When you save the image, it's going to ask you to save it as a GIMP Document Image, which uses the XCF file extention. This is GIMP's equivalent of a PSD (PhotoShop Document). You don't want to use XCF documents as images because they're not supported by anything except GIMP, and you shouldn't expect a working GIMP document to be useful in anything else. In PhotoShop you export the image with Save As... but not in GIMP. In GIMP, you use File → Export As..., or Ctrl+Shift+E. Be careful with File → Export or Ctrl+E unless you've already done Export As at least once, as this setting overwrites the last image you exported, but it might overwrite your source image if you haven't done Export As... yet.
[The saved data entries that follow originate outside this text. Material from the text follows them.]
(** C7, as the code has it: when passport reports an error to the
    callback, [googleCallback] hands that error, as it is, to [next]: no
    cookie is set, no redirect is sent, no session is written and the
    world is left as it was. *)
Theorem googleCallback_error_forwarded :
  forall req e user w,
    googleCallback env req (Some e) user w = (NextCalled e, w) /\
    written w (snd (googleCallback env req (Some e) user w)) = [] /\
    (forall cookies location,
        fst (googleCallback env req (Some e) user w)
          <> Redirected cookies location).
Proof.
  intros req e user w. split; [reflexivity |]. split.
  - unfold written. cbn [googleCallback snd]. apply skipn_all.
  - intros cookies location. cbn [googleCallback fst]. discriminate.
Qed.

(* ------------------------------------------------------------------ *)
(** ** Refreshes in flight together *)

(** Resumed four times, a task has run [refreshSession]. *)
Lemma resume_refreshSession : forall refreshToken w,
  let (t1, w1) := resume (AtFindSession refreshToken) w in
  let (t2, w2) := resume t1 w1 in
  let (t3, w3) := resume t2 w2 in
  resume t3 w3 =
  (Settled (fst (refreshSession refreshToken w)),
   snd (refreshSession refreshToken w)).
Proof.
  intros tok w.
  unfold resume at 1. unfold lookup_segment, refreshSession, bind, verifyRefresh.
  destruct (verifyRefreshToken (now w) tok) as [payload|e]; [| reflexivity].
  rewrite findSessionByJti_reads.
  destruct (find _ (sessions w)) as [session|]; [| reflexivity].
  destruct (Session.revoked_at session); [reflexivity |].
  destruct (jseq _ _); [| reflexivity].
  cbn [negb ret]. unfold resume at 1. unfold issue_segment, bind.
  rewrite findUserById_reads, cryptoRandomId_run.
  destruct (find _ (users w)) as [user|]; [| reflexivity].
  unfold signAccess, signRefresh, ret. cbn [now with_cursor].
  unfold resume at 1.
  unfold resume, create_segment. cbn -[createSession].
  match goal with
  | |- context [createSession ?f ?w2] =>
      destruct (createSession f w2) as [[row|e] w3]
  end; reflexivity.
Qed.

Lemma find_revoked_after_revoke : forall jti rows s t0 extra,
  find (has_jti jti) rows = Some s ->
  exists s',
    find (has_jti jti) (map (revoke_row (Session.id s) t0) rows ++ extra)
      = Some s' /\ Session.revoked_at s' <> None.
Proof.
  intros jti rows s t0 extra. induction rows as [| a rows IH]; simpl;
    intro Hf; [discriminate Hf |].
  rewrite (row_step_jti _ _ _ (row_step_revoke_row _ _ a)).
  destruct (has_jti jti a); [| auto].
  inversion Hf; subst a. eexists. split; [reflexivity |].
  unfold revoke_row. rewrite Nat.eqb_refl.
  destruct (Session.revoked_at s) eqn:E; [congruence | discriminate].
Qed.

Lemma race_inv_sessions : forall tok payload t0 rows s r j p,
  race_inv tok payload t0 rows s r j p ->
  exists extra,
    sessions (world p) = map (revoke_row (Session.id s) t0) rows ++ extra /\
    (List.length extra <= 1)%nat.
Proof.
  intros tok payload t0 rows s r j p (_ & [[_ E] | [[_ (row & E)] | [_ E]]] & _).
  - exists []. rewrite app_nil_r. auto.
  - exists [row]. auto.
  - exists []. rewrite app_nil_r. auto.
Qed.

Lemma race_inv_turn : forall tok payload t0 rows s r j p t,
  verifyRefreshToken t0 tok = Ok payload ->
  find (has_jti (RefreshPayload.jti payload)) rows = Some s ->
  race_inv tok payload t0 rows s r j p ->
  race_inv tok payload t0 rows s r j (turn p t) /\
  (t = Second -> second (turn p t) = Settled (Throw SessionRevoked)) /\
  (t = First ->
   first (turn p t) = Settled (Ok r) \/
   first (turn p t) = Settled (Throw Conflict)) /\
  (forall x, second p = Settled x -> second (turn p t) = Settled x) /\
  (forall x, first p = Settled x -> first (turn p t) = Settled x).
Proof.
  intros tok payload t0 rows s r j [w a b] t Hv Hfind Hinv.
  pose proof (race_inv_sessions _ _ _ _ _ _ _ _ Hinv) as (extra & Hrows & _).
  destruct Hinv as (Hnow & Hfirst & Hsecond). cbn [world first second] in *.
  destruct t; cbn [turn world first second].
  - (* the first call is resumed *)
    destruct Hfirst as [[-> E] | [[-> (row & E)] | [-> E]]];
      cbn [resume first second world].
    + unfold create_segment.
      match goal with
      | |- context [createSession ?f w] =>
          destruct (createSession_cases f w) as [[C _] | (row & C & _)];
            rewrite C
      end; cbn [first second world];
        (split; [| repeat split; auto; discriminate]).
      * repeat split; auto.
      * repeat split; auto. right. left. split; [reflexivity |].
        exists row. cbn. now rewrite E.
    + split; [| repeat split; auto; discriminate].
      repeat split; auto. right. left. eauto.
    + split; [| repeat split; auto; discriminate].
      repeat split; auto.
  - (* the second call is resumed *)
    assert (Hlook : lookup_segment tok w = (Throw SessionRevoked, w)).
    { unfold lookup_segment, bind, verifyRefresh. rewrite Hnow, Hv.
      rewrite findSessionByJti_reads, Hrows.
      destruct (find_revoked_after_revoke _ _ _ t0 extra Hfind)
        as (s' & -> & Hr).
      destruct (Session.revoked_at s'); [reflexivity | contradiction]. }
    destruct Hsecond as [-> | ->]; cbn [resume]; [rewrite Hlook |];
      cbn [first second world];
      (split; [repeat split; auto | repeat split; auto; discriminate]).
Qed.
(** App3 lets no failure of a library escape.  A run ends normally, or by
    [st.stop()] (line 307) after an extraction that failed, or with
    [UnicodeEncodeError].  When it ends by [st.stop()], one error was
    reported, naming the missing library or the parser's failure, and
    nothing was previewed or offered.  It ends with [UnicodeEncodeError]
    only when it got to its operation and the result text holds a code point
    that has no encoding: a preview or a text export raised (lines 315-317,
    323, 346, 351, 374 and 379 stand in no [try]). *)
Theorem app3_endings :
  (snd (run app3 env w) = inr tt
   \/ snd (run app3 env w) = inl StopException
   \/ snd (run app3 env w) = inl UnicodeEncodeError)
  /\ (snd (run app3 env w) = inl StopException ->
      (exists f, errors (trace (run app3 env w)) = [NotInstalled f]
                 \/ exists cause,
                      errors (trace (run app3 env w)) = [ExtractionFailed f cause])
      /\ previews (trace (run app3 env w)) = []
      /\ downloads (trace (run app3 env w)) = [])
  /\ (snd (run app3 env w) = inl UnicodeEncodeError ->
      exists u extracted,
        composing app3 env w u extracted
        /\ ~ Forall scalar
               (result_text (operation w) extracted (user_text w))).
Proof.
  model; explode; model.
  all: split; [auto|split]; intros H; try discriminate H; auto.
  all: try (split; [|auto];
            first [ exists PDF; solve [eauto] | exists DOCX; solve [eauto] ]).
  all: match goal with
       | Hu : uploaded_file w = Some ?u |- _ => exists u
       end; eexists; (split; [composed|]).
  all: cbn [result_text]; intros Hs.
  all: match goal with
       | E : encode_utf8 ?x = None |- _ =>
           apply (proj1 (encode_utf8_none x) E);
           solve [ auto using scalar_first2000, scalar_first30lines ]
       end.
Qed.

End Endings.

Section Failures.

Variables (env : Env) (w : Widgets) (u : UploadedFile).
Hypothesis Huploaded : uploaded_file w = Some u.
Hypothesis Hallowed : App3.allowed_filetype (name u) = true.

(** App3, Process pressed, an upload that passes the two checks.  When the
    library for its format is missing, or fails on the file, the run reads
    the upload, reports that one error and stops: whatever the operation and
    the text box are, also for Write, which does not use the extracted text. *)
Theorem app3_extraction_failure :
  process_button w = true -> size u <= 10485760 ->
  (library_missing env (format_of (name u)) ->
   run app3 env w
   = ([upload_read; st_error (NotInstalled (format_of (name u)))],
      inl StopException))
  /\ (forall cause,
        parser_fails env (format_of (name u)) (content u) cause ->
        run app3 env w
        = ([upload_read; parser_called (format_of (name u)) (content u);
            st_error (ExtractionFailed (format_of (name u)) cause)],
           inl StopException)).
Proof.
  intros Hp Hsize.
  apply N.ltb_ge in Hsize; rewrite <- max_file_size in Hsize.
  unfold format_of, library_missing, parser_fails.
  split; [intros Hmiss|intros cause Hfail]; model;
    rewrite Hp, Huploaded, Hsize, Hallowed.
  - destruct (endswith (lower (name u)) (lit ".pdf")); rewrite Hmiss; reflexivity.
  - destruct (endswith (lower (name u)) (lit ".pdf"));
      destruct Hfail as (f & -> & ->); reflexivity.
Qed.

(** App1 and App2 do not catch a parser's failure: the run reads the upload,
    calls the parser and ends with the library's exception, before anything
    is shown, whatever the buttons and options are. *)
Theorem parser_failure_escapes (a : app_id) (cause : string) :
  a <> app3 ->
  parser_fails env (format_of (name u)) (content u) cause ->
  run a env w
  = ([upload_read; parser_called (format_of (name u)) (content u)],
     inl (LibraryError cause)).
Proof.
  intros Ha Hfail.
  unfold format_of, parser_fails in *.
  assert (endswith (lower (name u)) (lit ".pdf") = false ->
          endswith (lower (name u)) (lit ".docx") = true) as Hdocx.
  { revert Hallowed; model.
    destruct (endswith (lower (name u)) (lit ".pdf")); [discriminate|].
    destruct (endswith (lower (name u)) (lit ".docx")); auto. }
  destruct a; [| |contradiction]; model; rewrite Huploaded, Hallowed.
  all: destruct (endswith (lower (name u)) (lit ".pdf"));
    [|rewrite Hdocx by reflexivity];
    destruct Hfail as (f & -> & ->); reflexivity.
Qed.

End Failures.

Lemma app3_extraction_failure_corrupt :
  run app3 (failing "EOF marker not found")
    (page (file "x.pdf" 1) Write (lit "New content"))
  = ([upload_read; parser_called PDF [];
      st_error (ExtractionFailed PDF "EOF marker not found")],
     inl StopException).
Proof.
  refine (proj2 (app3_extraction_failure (failing "EOF marker not found")
                   (page (file "x.pdf" 1) Write (lit "New content"))
                   (file "x.pdf" 1) eq_refl eq_refl eq_refl _)
            "EOF marker not found"%string _).
  - vm_compute; discriminate.
  - exists (fun _ => inl "EOF marker not found"%string); split; reflexivity.
Defined.

Lemma parser_failure_escapes_corrupt :
  run app1 (failing "EOF marker not found")
    (page (file "x.pdf" 1) Read [])
  = ([upload_read; parser_called PDF []],
     inl (LibraryError "EOF marker not found")).
Proof.
  refine (parser_failure_escapes (failing "EOF marker not found")
            (page (file "x.pdf" 1) Read []) (file "x.pdf" 1)
            eq_refl eq_refl app1 "EOF marker not found" _ _).
  - discriminate.
  - exists (fun _ => inl "EOF marker not found"%string); split; reflexivity.
Defined.

Section WithoutDocx.

Variables (env : Env) (w : Widgets) (u : UploadedFile).
Hypothesis Huploaded : uploaded_file w = Some u.
Hypothesis Hmissing : docx env = None.

(** A Word upload with python-docx missing, Process pressed, Write or Append
    with a text box that is not blank.  App1 reports the missing library and
    then fails with [AttributeError] in [create_docx_bytes_from_text],
    offering nothing.  App2 tests [docx is not None] first: it never fails
    so, and what it offers are text files only. *)
Theorem write_without_docx :
  endswith (lower (name u)) (lit ".docx") = true ->
  process_button w = true -> operation w <> Read ->
  strip (user_text w) <> [] ->
  run app1 env w
  = ([upload_read; st_error (NotInstalled DOCX)], inl AttributeError)
  /\ snd (run app2 env w) <> inl AttributeError
  /\ (forall d n m, In (d, n, m) (downloads (trace (run app2 env w))) ->
                    kind_of d = as_txt).
Proof.
  intros Hx Hp Hop Hne.
  apply truthy_nonempty in Hne.
  split; [|split]; model;
    rewrite Huploaded, Hmissing, Hp, Hne, Hx, (docx_not_pdf _ Hx).
  - destruct (operation w); [contradiction| |]; reflexivity.
  - explode; model; discriminate.
  - intros d n m; explode; model; members; reflexivity.
Qed.

End WithoutDocx.

Lemma write_without_docx_sample :
  run app1 no_libraries (page (file "x.docx" 1) Write (lit "New"))
  = ([upload_read; st_error (NotInstalled DOCX)], inl AttributeError)
  /\ snd (run app2 no_libraries (page (file "x.docx" 1) Write (lit "New")))
     <> inl AttributeError
  /\ (forall d n m,
        In (d, n, m)
          (downloads (trace (run app2 no_libraries
                               (page (file "x.docx" 1) Write (lit "New"))))) ->
        kind_of d = as_txt).
Proof.
  apply (write_without_docx no_libraries
           (page (file "x.docx" 1) Write (lit "New")) (file "x.docx" 1)
           eq_refl eq_refl eq_refl eq_refl); discriminate.
Defined.

(** ** What is read and parsed *)

Section Dispatch.

Variables (a : app_id) (env : Env) (w : Widgets) (u : UploadedFile).
Hypothesis Huploaded : uploaded_file w = Some u.

(** In every run the upload is read at most once and a parser is called at
    most once, on the bytes of the upload as they are; the PDF parser is
    called only for a name that ends in [.pdf] when lowered, the Word parser
    only for one that ends in [.docx] and not in [.pdf]. *)
Theorem parser_dispatch :
  (reads (trace (run a env w)) <= 1)%nat
  /\ (parser_calls (trace (run a env w)) = []
      \/ (parser_calls (trace (run a env w)) = [(PDF, content u)]
          /\ endswith (lower (name u)) (lit ".pdf") = true)
      \/ (parser_calls (trace (run a env w)) = [(DOCX, content u)]
          /\ endswith (lower (name u)) (lit ".docx") = true
          /\ endswith (lower (name u)) (lit ".pdf") = false)).
Proof.
  destruct a; model; rewrite Huploaded.
  all: explode; model.
  all: split; [cbn; lia|].
  all: first [ solve [left; reflexivity]
             | solve [right; left; split; [reflexivity|auto]]
             | solve [right; right; repeat split; auto] ].
Qed.

End Dispatch.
When you go to export the image, you'll see approximately seven hundred million and fifty different options. Most of these are irrelevant, but I'll look at a few you might care about.

  • GIF Image - Don't use this. GIF is a "lossless" format but only supports eight-bit color (256 colors) rather than full 24-bit color, which means you'll run into Color Banding issues. If you try to export it as a GIF it'll look pretty bad. There hasn't been a reason to use GIF since the late 1990s unless you're using animation (which we are not).
  • Windows Bitmap (BMP) - Don't use this. There's no reason to use this instead of PNG. (In some corner cases where it's required, you will know.)
  • TIFF Image - Don't use this. There are reasons to use TIFF images, but not for us. TIFF is a very large, extensible format that supports high-dynamic range color, EXIF metadata, and other nice things, none of which we actually care about. We don't need these features and TIFF is not designed as a web-friendly image format.
  • WebP Image - Use at your own risk. Most websites do not support WebP (as of writing this). Firefox does not support WebP (as of writing this). Notably though, Discord Chat does fully support WebP. Even still, it's a use-at-your-own-risk thing, because the quality settings do not match up with the JPEG quality settings (you need to use 100 for everything).
  • PNG Image - This is potentially worth using. Lossless format supported everywhere. See below for export options.
  • JPEG Image - This is potentially worth using. Lossy format supported everywhere. See below for export options.

PNG options

PNG (Portable Network Graphics) is a lossless image format. It's supported everywhere. Lossless is good because it has no loss (duh), but it's bad in that the files will be larger than JPEGs. Before you just assume you should use PNG for everything because "JPEG looks like crap," you might not have noticed but the last two images above this line of text are JPEGs, and you really should consider exporting images as JPEG. If you ignore this warning and default to PNG for everything you'll end up with several-megabyte images rather than several-hundred-kilobyte images, and those megabytes matter, especially on mobile where people are using slow cellular internet. Anyway, let's look at the PNG export options.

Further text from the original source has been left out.